Rac GTPases are required for restimulation-induced CD4+ T Cell Death (RICD) (87.20)

Abstract

Abstract In activated CD4 T cells, TCR restimulation or antigen leads to FasL mRNA synthesis, expression and eventually apoptosis through cis or trans FasL-Fas interactions, in the process known as restimulation-induced cell death (RICD). Apoptosis requires both FasL synthesis and secretion and a protein-synthesis independent ‘competency to die’ signal that sensitizes TCR-stimulated cells to apoptosis induced by FasL. Recent work in our lab correlated competency signals with translocation of Fas into specialized membrane micro-domains (lipid rafts) in TCR restimulated T cells. However, what signaling pathways underlie the TCR-induced ‘competancy to die’ signal is not known. We have now identified the small Rho GTPase Rac as a modulator of TCR signals that mediate competency. SiRNA knockdown of Rac1 in jurkats and human CD4 T cells, results in specific abrogation of TCR induced ‘competency to die’ via Fas.
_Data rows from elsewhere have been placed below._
Lemma find_map_key {A} (f : nat * A -> nat * A) h l : (forall p, (f p).1 = p.1) ->
  List.find (fun p => Nat.eqb p.1 h) (map f l) = f <$> List.find (fun p => Nat.eqb p.1 h) l.
Proof. intros Hf. induction l as [|p l IH]; cbn; [done|]. rewrite Hf. by destruct (Nat.eqb p.1 h). Qed.

Section Search.
Variables (h : nat) (o : DirectoryOwner) (e : string).

(** The task is registered for owner and employee with (at least) the given directories, and
    each checked grant still stands unless the task was aborted. *)
Definition tracked (cks : list Checked) (ids : list string) (w : World) : Prop :=
  wf_dirs (dirs w) /\ fresh_ids w
  /\ exists k, taskOf w h = Some (h, k) /\ tk_owner k = o /\ tk_employeeId k = e
     /\ (forall id, id ∈ ids -> id ∈ tk_directoryIds k)
     /\ forall c, c ∈ cks -> directory_id (ck_resource c) ∈ tk_directoryIds k
          /\ (tk_aborted k = true \/ granted (dirs w) o (directory_id (ck_resource c)) e (ck_binding c) = true).

(** The task aborted by a change to its owner's directory, or the change does not concern it. *)
Lemma tracked_tasks cks ids w w' (f : ActiveTask -> ActiveTask) :
  tracked cks ids w -> wf_dirs (dirs w') -> fresh_ids w' ->
  taskOf w' h = (fun p => (p.1, f p.2)) <$> taskOf w h ->
  (forall k, tk_owner (f k) = tk_owner k /\ tk_employeeId (f k) = tk_employeeId k /\ tk_directoryIds (f k) = tk_directoryIds k
             /\ (tk_aborted k = true -> tk_aborted (f k) = true)) ->
  (forall k id rev, tk_owner k = o -> tk_employeeId k = e -> id ∈ tk_directoryIds k -> granted (dirs w) o id e rev = true ->
     tk_aborted (f k) = true \/ granted (dirs w') o id e rev = true) ->
  tracked cks ids w'.
Proof.
  intros (_ & _ & k & Hk & Ho & He & Hids & Hc) Hd Hf Ht Hsame Hg. split; [done|]. split; [done|].
  exists (f k). rewrite Ht, Hk. destruct (Hsame k) as (E1 & E2 & E3 & E4). rewrite E1, E2, E3. split_and!; try done.
  intros c Hin. destruct (Hc c Hin) as [Hid [Ha|Hgr]]; split; auto.
Qed.

Lemma invalidate_dirs o' id' e' w : dirs (invalidate o' id' e' w) = dirs w.
Proof. done. Qed.

Definition hit_by (o' : DirectoryOwner) (id' e' : option string) (k : ActiveTask) : bool :=
  bool_decide (tk_owner k = o') && match e' with None => true | Some e' => String.eqb e' "" || String.eqb (tk_employeeId k) e' end
  && (match id' with None => true | Some i => String.eqb i "" end || bool_decide (tk_directoryIds k = [])
      || match id' with Some i => bool_decide (i ∈ tk_directoryIds k) | None => false end).

Lemma hit_by_intro o' i e' k : tk_owner k = o' -> e' = None \/ e' = Some (tk_employeeId k) -> i ∈ tk_directoryIds k -> hit_by o' (Some i) e' k = true.
Proof.
  intros Ho He Hi. unfold hit_by. rewrite (bool_decide_eq_true_2 _ Ho), (bool_decide_eq_true_2 _ Hi), orb_true_r, andb_true_r. cbn.
  destruct He as [->| ->]; [done|]. by rewrite String.eqb_refl, orb_true_r.
Qed.

Lemma invalidate_task o' id' e' w : taskOf (invalidate o' id' e' w) h
  = (fun p => (p.1, if hit_by o' id' e' p.2 then mkTask (tk_owner p.2) (tk_employeeId p.2) (tk_directoryIds p.2) true else p.2)) <$> taskOf w h.
Proof. unfold taskOf, invalidate. cbn [tasks set_citations set_tasks]. by rewrite find_map_key. Qed.

Lemma mkeys_filter {V} (p : string * V -> bool) (m : list (string * V)) : mkeys (List.filter p m) `sublist_of` mkeys m.
Proof. induction m as [|x m IH]; cbn; [constructor|]. destruct (p x); cbn; by constructor. Qed.

Lemma fresh_sub cs n w : mkeys cs `sublist_of` mkeys (citations w) -> (nextUuid w <= n)%nat -> fresh_ids w ->
  forall d ts nt r s p, fresh_ids (mkWorld d cs ts nt n r s p).
Proof.
  intros Hs Hn [Hd Hk] d ts nt r s p. split; [by eapply sublist_NoDup|]. cbn. intros k Hin.
  destruct (Hk k) as (m & Hm & ->); [by eapply elem_of_submseteq, sublist_submseteq|]. exists m. split; [lia|done].
Qed.

Lemma invalidate_fresh o' id' e' w : fresh_ids w -> fresh_ids (invalidate o' id' e' w).
Proof. intros H. apply (fresh_sub _ _ w); [apply mkeys_filter|done|done]. Qed.

Lemma task_id w : taskOf w h = (fun p => (p.1, p.2)) <$> taskOf w h.
Proof. by destruct (taskOf w h) as [[]|]. Qed.

(** A world that differs only in what the task does not depend on. *)
Lemma tracked_frame cks ids w w' : dirs w' = dirs w -> fresh_ids w' -> taskOf w' h = taskOf w h -> tracked cks ids w -> tracked cks ids w'.
Proof.
  intros Hd Hf Ht H. apply (tracked_tasks cks ids w w' (fun k => k)); try done; [rewrite Hd; apply H|rewrite Ht; apply task_id|].
  intros k id rev _ _ _ Hg. right. by rewrite Hd.
Qed.

Lemma bind_Err_same db o' id' e' on rev now db' x : bind db o' id' e' on rev now = (db', Err x) -> db' = db.
Proof.
  unfold bind. destruct (get db o' id'); [|by intros [= <-]]. destruct (safeRevision rev); [|by intros [= <-]].
  destruct (bindings db o' id'); [|by intros [= <-]]. cbv zeta. destruct (negb _); [by intros [= <-]|].
  destruct (List.find _ _) as [c|]; [destruct (Bool.eqb (enabled c) on)|]; by intros [=].
Qed.

(** The write of a directory operation followed by the invalidation it causes. *)
Lemma tracked_invalidated cks ids w db o' id' e' : tracked cks ids w -> wf_dirs db ->
  (forall k id rev, tk_owner k = o -> tk_employeeId k = e -> id ∈ tk_directoryIds k -> granted (dirs w) o id e rev = true ->
     hit_by o' id' e' k = true \/ granted db o id e rev = true) ->
  tracked cks ids (invalidate o' id' e' (set_dirs db w)).
Proof.
  intros Ht Hdb Hg. pose proof Ht as (_ & Hf & _).
  apply (tracked_tasks cks ids w _ (fun k => if hit_by o' id' e' k then mkTask (tk_owner k) (tk_employeeId k) (tk_directoryIds k) true else k)); try done.
  - apply invalidate_fresh. by apply (fresh_sub _ _ w).
  - exact (invalidate_task o' id' e' (set_dirs db w)).
  - intros k. by destruct (hit_by o' id' e' k).
  - intros k id rev Ho He Hin Hgr. destruct (Hg k id rev Ho He Hin Hgr) as [->|?]; [by left|by right].
Qed.

Lemma tracked_step cks ids w w' : step h w w' -> tracked cks ids w -> tracked cks ids w'.
Proof.
  intros Hs Ht. pose proof Ht as (Hd & Hf & _). destruct Hs as [o' host t w|o' id' e' on rev t w|c id' t w|o' id' e' w|h' w|ts n w Hts|cs n w Hn w' Hf'|].
  - apply (tracked_tasks cks ids w _ (fun k => k)); try done; cbn [dirs set_nextUuid set_dirs].
    + apply (apply_op_wf (dirs w) (Register o' host (uuid (nextUuid w)) (dateText t)) Hd).
    + apply (fresh_sub _ _ w); [done|lia|done].
    + exact (task_id w).
    + intros k id rev _ _ _ Hg. right. by apply granted_register.
  - unfold bindNow. pose proof (apply_op_wf (dirs w) (Bind o' id' e' on rev (dateText t)) Hd) as Hd'. cbn [apply_op] in Hd'.
    pose proof (fun id rv => granted_bind_other o id e rv (dirs w) o' id' e' on rev (dateText t) Hd) as Hoth.
    destruct (bind (dirs w) o' id' e' on rev (dateText t)) as [db [b|x]] eqn:Eb; cbn [fst] in *.
    + apply tracked_invalidated; [done|done|]. intros k id rv Ho He Hin Hg. destruct (decide ((o', e', id') = (o, e, id))) as [[= -> -> ->]|Hne]; [left|right; auto].
      apply hit_by_intro; [done|right; by f_equal|done].
    + apply bind_Err_same in Eb as ->. by destruct w.
  - unfold revokeDirectory. destruct (owner c (date t)) as [o'|]; [|done].
    pose proof (apply_op_wf (dirs w) (Revoke o' id' (dateText t)) Hd) as Hd'. cbn [apply_op] in Hd'.
    pose proof (fun id rv => granted_revoke_other o id e rv (dirs w) o' id' (dateText t) Hd) as Hoth.
    destruct (revoke (dirs w) o' id' (dateText t)) as [db [b|x]] eqn:Eb; cbn [fst] in *.
    + apply tracked_invalidated; [done|done|]. intros k id rv Ho He Hin Hg. destruct (decide ((o', id') = (o, id))) as [[= -> ->]|Hne]; [left|right; auto].
      apply hit_by_intro; [done|by left|done].
    + unfold revoke in Eb. destruct (get (dirs w) o' id'); [done|]. injection Eb as <- _. by destruct w.
  - replace w with (set_dirs (dirs w) w) at 2 by (by destruct w). apply tracked_invalidated; [done|done|]. by right.
  - apply (tracked_tasks cks ids w _ (fun k => if Nat.eqb h h' then mkTask (tk_owner k) (tk_employeeId k) (tk_directoryIds k) true else k)); try done.
    + unfold taskOf, abortTask. cbn [tasks set_tasks]. rewrite find_map_key by (intros p; by destruct (Nat.eqb p.1 h')).
      destruct (List.find (fun p => Nat.eqb p.1 h) (tasks w)) as [[h0 k]|] eqn:E; [|done]. cbn. apply find_some in E as [_ E]. cbn in E. apply Nat.eqb_eq in E as ->.
      by destruct (Nat.eqb h h').
    + intros k. by destruct (Nat.eqb h h').
    + intros k id rv _ _ _ Hg. by right.
  - by apply (tracked_frame cks ids w); [|apply (fresh_sub _ _ w)|..].
  - by apply (tracked_frame cks ids w).
  - by apply (tracked_frame cks ids w).
Qed.

Lemma tracked_interference cks ids w w' : interference h w w' -> tracked cks ids w -> tracked cks ids w'.
Proof. induction 1; [done|]. intros. by eauto using tracked_step. Qed.

Lemma tracked_registry cks ids w r : tracked cks ids w -> tracked cks ids (set_registry r w).
Proof. intros H. apply (tracked_frame cks ids w); try done. apply H. Qed.

(** *** Delivery *)

Definition given (x : DirectoryExecution) (now : Z) (p : Candidate * string) : string * Citation := (p.2, citationOf x o p.1 now).

Lemma prune_keeps now pre ours : Forall (fun p : string * Citation => now < ci_expires p.2) ours -> (length ours <= 511)%nat ->
  exists pre', prune now (pre ++ ours) = pre' ++ ours /\ mkeys pre' `sublist_of` mkeys pre /\ (length (pre' ++ ours) <= 511)%nat.
Proof.
  intros Ha Hl. unfold prune. rewrite List.filter_app.
  assert (List.filter (fun p : string * Citation => now <? ci_expires p.2) ours = ours) as ->.
  { clear Hl. induction ours as [|p ours IH]; cbn; [done|]. inversion Ha; subst. rewrite (proj2 (Z.ltb_lt _ _)) by done. by rewrite IH. }
  set (pre1 := List.filter _ pre). exists (drop (length (pre1 ++ ours) - 511) pre1). rewrite drop_app_le by (rewrite length_app; lia).
  split_and!; [done| |rewrite length_app, length_drop; rewrite length_app in *; lia].
  etrans; [|apply mkeys_filter]. unfold mkeys. rewrite fmap_drop. apply sublist_drop.
Qed.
Transfection of constitutively active Rac1 rescues TCR mediated Fas apoptosis in Vav-1 deficient Jurkat cells, which are devoid of competency signals. Absence of Rac1 does not affect a number of other parameters of early T cell signaling, however, we observe reduction in dephoshorylation of the Ezrin-Radixin-Moesin (ERM) proteins. CD2Cre Rac1 flox/flox mouse T cells as well as Rac2 −/− T cells have deficient Restimulation Induced cell death (RICD), which is more severe in T cells lacking both Rac1 and Rac2 (Rac1−/+/ Rac2 −/−). Further, in Jurkat and mouse T cells, Rac1 deficiency inhibits FasL upregulation upon TCR stimulation. Therefore, Rho GTPase proteins are critically involved in two distinct aspects of restimulation-induced T cell apoptosis and may be a novel target for immunomodulatory therapy.